TASK BRIEF: Return, exactly as written, every line from the first line of the data below through the line that contains "was called with, issues".
[[ SOURCE DATA open ]]
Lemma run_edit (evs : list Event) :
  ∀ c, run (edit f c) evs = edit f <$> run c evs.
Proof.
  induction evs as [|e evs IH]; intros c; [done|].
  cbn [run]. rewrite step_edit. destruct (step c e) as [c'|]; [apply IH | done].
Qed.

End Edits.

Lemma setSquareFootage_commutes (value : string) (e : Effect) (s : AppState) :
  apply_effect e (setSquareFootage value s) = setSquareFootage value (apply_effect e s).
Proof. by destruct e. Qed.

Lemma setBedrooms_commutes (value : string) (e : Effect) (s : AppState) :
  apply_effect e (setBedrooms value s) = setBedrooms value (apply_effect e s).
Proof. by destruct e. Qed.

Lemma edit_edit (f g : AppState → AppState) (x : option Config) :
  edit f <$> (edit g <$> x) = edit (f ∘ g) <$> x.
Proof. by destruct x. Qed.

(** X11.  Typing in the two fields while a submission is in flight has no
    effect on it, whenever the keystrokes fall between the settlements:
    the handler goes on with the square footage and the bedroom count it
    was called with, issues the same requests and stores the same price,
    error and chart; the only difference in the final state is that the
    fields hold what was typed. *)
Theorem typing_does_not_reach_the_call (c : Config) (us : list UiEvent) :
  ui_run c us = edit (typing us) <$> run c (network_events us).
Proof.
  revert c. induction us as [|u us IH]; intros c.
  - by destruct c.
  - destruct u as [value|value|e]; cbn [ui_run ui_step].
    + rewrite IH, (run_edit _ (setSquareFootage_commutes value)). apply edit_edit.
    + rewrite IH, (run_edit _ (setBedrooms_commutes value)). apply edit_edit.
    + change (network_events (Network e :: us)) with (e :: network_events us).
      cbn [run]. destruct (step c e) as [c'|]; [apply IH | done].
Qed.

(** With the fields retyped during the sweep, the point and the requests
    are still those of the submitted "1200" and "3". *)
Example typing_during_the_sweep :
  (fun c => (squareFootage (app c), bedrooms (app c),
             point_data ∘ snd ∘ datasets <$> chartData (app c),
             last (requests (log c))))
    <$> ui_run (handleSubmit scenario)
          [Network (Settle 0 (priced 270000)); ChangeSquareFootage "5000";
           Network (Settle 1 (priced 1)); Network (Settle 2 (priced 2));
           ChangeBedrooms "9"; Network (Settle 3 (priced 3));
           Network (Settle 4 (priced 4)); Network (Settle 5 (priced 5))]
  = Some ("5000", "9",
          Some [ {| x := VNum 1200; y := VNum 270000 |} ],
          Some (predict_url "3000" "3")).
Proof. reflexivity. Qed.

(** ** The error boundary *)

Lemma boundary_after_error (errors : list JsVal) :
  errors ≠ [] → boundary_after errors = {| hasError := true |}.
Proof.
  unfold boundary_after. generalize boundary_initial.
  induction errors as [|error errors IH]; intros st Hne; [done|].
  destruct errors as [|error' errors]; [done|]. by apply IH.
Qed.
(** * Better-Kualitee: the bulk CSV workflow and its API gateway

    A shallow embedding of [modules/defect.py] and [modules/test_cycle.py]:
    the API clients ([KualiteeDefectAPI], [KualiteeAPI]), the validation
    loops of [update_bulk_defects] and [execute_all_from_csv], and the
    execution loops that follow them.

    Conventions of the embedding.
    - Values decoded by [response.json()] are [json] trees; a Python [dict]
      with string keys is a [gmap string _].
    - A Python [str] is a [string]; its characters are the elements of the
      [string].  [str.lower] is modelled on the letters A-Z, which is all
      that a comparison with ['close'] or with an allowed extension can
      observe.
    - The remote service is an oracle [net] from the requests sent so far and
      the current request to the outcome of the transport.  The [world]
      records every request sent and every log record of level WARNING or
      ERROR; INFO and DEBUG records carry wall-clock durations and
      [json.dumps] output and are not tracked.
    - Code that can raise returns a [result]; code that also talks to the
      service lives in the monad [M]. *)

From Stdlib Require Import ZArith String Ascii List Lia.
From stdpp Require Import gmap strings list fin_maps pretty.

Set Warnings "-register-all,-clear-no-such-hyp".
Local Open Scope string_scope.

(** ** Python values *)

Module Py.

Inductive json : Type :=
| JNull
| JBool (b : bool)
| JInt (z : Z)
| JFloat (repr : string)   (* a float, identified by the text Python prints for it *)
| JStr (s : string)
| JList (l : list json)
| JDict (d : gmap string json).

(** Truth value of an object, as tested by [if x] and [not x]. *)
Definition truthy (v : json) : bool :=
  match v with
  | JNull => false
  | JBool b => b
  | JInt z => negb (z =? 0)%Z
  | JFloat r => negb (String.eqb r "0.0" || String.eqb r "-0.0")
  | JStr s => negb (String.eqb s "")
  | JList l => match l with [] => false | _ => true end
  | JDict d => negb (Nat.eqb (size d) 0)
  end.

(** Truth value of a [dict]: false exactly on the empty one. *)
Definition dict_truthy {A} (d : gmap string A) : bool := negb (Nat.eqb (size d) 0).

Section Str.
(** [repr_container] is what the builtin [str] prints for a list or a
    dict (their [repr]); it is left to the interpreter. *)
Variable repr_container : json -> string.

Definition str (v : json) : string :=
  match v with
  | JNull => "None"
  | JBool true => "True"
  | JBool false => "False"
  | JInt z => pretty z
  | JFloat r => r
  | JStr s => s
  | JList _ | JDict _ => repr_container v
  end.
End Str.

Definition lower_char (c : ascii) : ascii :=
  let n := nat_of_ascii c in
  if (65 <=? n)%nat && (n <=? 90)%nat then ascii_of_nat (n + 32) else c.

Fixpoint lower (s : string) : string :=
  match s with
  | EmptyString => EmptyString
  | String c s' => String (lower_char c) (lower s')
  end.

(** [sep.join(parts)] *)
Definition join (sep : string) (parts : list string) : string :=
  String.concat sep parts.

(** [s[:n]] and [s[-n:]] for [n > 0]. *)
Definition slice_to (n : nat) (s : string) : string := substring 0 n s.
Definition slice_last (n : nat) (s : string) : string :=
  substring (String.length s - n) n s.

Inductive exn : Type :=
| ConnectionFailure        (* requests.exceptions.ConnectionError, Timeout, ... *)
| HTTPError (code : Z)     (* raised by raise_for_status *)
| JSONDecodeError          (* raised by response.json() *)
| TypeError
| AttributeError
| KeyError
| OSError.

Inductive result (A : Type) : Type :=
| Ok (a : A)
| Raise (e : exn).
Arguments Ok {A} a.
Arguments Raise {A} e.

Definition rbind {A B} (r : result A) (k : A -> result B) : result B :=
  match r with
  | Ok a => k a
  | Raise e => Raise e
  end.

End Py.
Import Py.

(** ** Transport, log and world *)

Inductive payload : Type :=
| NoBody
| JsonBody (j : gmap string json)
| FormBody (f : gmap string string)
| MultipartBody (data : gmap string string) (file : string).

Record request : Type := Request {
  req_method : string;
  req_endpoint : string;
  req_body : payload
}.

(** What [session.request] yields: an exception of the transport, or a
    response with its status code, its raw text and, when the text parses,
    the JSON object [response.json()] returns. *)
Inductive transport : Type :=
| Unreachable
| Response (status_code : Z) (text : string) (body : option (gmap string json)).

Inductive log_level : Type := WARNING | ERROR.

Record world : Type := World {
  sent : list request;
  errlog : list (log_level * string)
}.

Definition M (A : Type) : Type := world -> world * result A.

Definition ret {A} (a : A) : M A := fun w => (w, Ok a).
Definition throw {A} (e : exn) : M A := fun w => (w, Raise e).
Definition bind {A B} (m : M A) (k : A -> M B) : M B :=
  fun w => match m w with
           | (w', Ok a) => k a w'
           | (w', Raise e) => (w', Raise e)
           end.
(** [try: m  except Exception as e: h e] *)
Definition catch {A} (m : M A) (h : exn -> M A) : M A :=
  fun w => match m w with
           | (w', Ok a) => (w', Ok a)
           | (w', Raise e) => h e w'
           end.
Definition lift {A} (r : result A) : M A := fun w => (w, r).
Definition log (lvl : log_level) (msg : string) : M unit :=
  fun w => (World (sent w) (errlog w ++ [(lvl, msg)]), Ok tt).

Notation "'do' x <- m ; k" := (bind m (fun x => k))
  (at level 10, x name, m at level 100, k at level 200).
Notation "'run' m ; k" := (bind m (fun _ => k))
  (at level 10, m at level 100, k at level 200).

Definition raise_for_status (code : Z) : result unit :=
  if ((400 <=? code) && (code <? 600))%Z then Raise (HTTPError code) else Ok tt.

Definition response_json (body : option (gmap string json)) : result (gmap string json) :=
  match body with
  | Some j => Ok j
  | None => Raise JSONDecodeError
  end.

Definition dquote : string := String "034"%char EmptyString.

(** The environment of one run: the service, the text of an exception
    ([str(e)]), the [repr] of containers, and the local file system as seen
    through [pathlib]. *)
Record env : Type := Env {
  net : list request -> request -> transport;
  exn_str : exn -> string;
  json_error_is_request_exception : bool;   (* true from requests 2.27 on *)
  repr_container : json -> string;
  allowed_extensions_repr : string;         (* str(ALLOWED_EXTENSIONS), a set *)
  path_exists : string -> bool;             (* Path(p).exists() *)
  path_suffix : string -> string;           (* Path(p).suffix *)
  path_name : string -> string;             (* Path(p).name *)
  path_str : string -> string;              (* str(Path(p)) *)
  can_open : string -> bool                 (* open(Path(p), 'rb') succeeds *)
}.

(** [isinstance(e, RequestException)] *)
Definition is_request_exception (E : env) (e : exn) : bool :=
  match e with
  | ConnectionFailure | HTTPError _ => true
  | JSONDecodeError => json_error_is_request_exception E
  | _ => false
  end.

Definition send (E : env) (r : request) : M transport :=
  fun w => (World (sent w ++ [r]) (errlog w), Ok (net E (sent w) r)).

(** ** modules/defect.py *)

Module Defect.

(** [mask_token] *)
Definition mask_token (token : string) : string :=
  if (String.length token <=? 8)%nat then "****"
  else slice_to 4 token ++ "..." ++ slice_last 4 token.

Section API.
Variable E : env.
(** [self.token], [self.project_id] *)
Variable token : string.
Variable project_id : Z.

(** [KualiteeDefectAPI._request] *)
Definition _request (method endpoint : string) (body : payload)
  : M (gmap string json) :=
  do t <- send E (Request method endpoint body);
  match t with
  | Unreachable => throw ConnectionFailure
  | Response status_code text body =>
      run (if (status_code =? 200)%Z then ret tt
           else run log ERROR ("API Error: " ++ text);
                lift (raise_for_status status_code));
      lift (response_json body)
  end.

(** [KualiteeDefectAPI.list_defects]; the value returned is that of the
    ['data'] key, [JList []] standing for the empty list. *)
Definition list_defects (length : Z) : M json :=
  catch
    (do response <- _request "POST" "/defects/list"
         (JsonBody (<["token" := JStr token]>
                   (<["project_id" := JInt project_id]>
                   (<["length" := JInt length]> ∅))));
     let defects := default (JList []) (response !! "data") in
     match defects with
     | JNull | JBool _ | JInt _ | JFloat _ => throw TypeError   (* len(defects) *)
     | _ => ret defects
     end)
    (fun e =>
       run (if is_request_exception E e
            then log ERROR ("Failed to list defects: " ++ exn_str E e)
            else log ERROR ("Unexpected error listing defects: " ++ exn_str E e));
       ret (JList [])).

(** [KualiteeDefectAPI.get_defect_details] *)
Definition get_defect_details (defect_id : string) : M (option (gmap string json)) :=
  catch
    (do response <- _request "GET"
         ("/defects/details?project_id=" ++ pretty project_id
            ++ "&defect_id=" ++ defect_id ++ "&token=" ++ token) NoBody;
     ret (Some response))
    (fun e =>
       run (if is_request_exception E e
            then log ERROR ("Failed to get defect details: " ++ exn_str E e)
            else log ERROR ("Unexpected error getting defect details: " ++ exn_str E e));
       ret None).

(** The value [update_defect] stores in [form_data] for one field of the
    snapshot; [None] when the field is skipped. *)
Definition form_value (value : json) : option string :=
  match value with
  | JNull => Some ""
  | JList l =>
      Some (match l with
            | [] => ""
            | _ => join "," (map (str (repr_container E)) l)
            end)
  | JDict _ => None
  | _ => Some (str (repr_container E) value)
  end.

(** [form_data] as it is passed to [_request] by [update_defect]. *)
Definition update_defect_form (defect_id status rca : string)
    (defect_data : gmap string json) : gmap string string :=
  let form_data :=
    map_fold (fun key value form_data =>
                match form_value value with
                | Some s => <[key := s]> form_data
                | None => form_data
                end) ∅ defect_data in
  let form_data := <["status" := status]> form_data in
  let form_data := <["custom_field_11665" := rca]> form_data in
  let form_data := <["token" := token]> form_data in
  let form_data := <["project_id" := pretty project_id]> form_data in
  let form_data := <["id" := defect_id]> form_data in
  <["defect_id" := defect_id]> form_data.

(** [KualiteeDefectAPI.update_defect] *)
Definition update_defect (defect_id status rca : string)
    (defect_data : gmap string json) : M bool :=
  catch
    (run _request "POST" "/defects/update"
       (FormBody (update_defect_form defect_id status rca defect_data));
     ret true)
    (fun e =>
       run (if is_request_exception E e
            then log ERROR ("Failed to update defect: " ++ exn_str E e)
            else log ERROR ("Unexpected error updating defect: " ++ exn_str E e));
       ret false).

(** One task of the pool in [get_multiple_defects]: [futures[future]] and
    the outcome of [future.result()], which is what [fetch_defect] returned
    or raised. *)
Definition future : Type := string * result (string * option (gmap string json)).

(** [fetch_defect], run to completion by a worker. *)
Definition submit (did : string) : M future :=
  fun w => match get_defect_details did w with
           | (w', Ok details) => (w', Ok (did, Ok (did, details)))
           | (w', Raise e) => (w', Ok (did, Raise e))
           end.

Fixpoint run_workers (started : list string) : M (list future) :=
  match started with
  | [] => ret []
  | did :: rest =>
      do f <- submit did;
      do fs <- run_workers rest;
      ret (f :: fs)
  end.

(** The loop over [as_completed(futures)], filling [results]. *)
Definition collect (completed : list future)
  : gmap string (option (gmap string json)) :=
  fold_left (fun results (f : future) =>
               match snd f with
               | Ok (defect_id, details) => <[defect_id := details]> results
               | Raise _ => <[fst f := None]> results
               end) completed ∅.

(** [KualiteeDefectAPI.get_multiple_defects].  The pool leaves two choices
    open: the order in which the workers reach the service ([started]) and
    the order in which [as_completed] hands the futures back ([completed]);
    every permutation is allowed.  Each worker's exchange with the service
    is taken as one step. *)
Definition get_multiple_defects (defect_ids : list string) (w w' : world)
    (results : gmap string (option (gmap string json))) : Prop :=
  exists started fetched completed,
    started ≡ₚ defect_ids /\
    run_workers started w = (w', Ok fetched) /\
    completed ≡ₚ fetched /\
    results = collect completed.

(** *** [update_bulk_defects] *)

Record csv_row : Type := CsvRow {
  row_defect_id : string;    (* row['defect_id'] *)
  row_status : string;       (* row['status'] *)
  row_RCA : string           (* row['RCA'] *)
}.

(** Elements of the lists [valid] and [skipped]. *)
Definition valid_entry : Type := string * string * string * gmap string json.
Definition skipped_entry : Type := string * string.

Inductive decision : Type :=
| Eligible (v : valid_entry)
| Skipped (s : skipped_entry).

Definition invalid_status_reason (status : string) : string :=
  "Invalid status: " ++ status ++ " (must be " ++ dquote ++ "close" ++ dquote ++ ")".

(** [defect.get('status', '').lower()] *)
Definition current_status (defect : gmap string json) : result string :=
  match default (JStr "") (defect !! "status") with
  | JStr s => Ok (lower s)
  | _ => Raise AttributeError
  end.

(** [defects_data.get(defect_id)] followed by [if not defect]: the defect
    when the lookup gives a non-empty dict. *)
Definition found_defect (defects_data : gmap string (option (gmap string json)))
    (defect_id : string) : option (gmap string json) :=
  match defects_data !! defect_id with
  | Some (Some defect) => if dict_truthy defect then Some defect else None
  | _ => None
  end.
[[ SOURCE DATA closed ]]
ANSWER SECTION:
Lemma run_edit (evs : list Event) :
  ∀ c, run (edit f c) evs = edit f <$> run c evs.
Proof.
  induction evs as [|e evs IH]; intros c; [done|].
  cbn [run]. rewrite step_edit. destruct (step c e) as [c'|]; [apply IH | done].
Qed.

End Edits.

Lemma setSquareFootage_commutes (value : string) (e : Effect) (s : AppState) :
  apply_effect e (setSquareFootage value s) = setSquareFootage value (apply_effect e s).
Proof. by destruct e. Qed.

Lemma setBedrooms_commutes (value : string) (e : Effect) (s : AppState) :
  apply_effect e (setBedrooms value s) = setBedrooms value (apply_effect e s).
Proof. by destruct e. Qed.

Lemma edit_edit (f g : AppState → AppState) (x : option Config) :
  edit f <$> (edit g <$> x) = edit (f ∘ g) <$> x.
Proof. by destruct x. Qed.

(** X11.  Typing in the two fields while a submission is in flight has no
    effect on it, whenever the keystrokes fall between the settlements:
    the handler goes on with the square footage and the bedroom count it
    was called with, issues the same requests and stores the same price,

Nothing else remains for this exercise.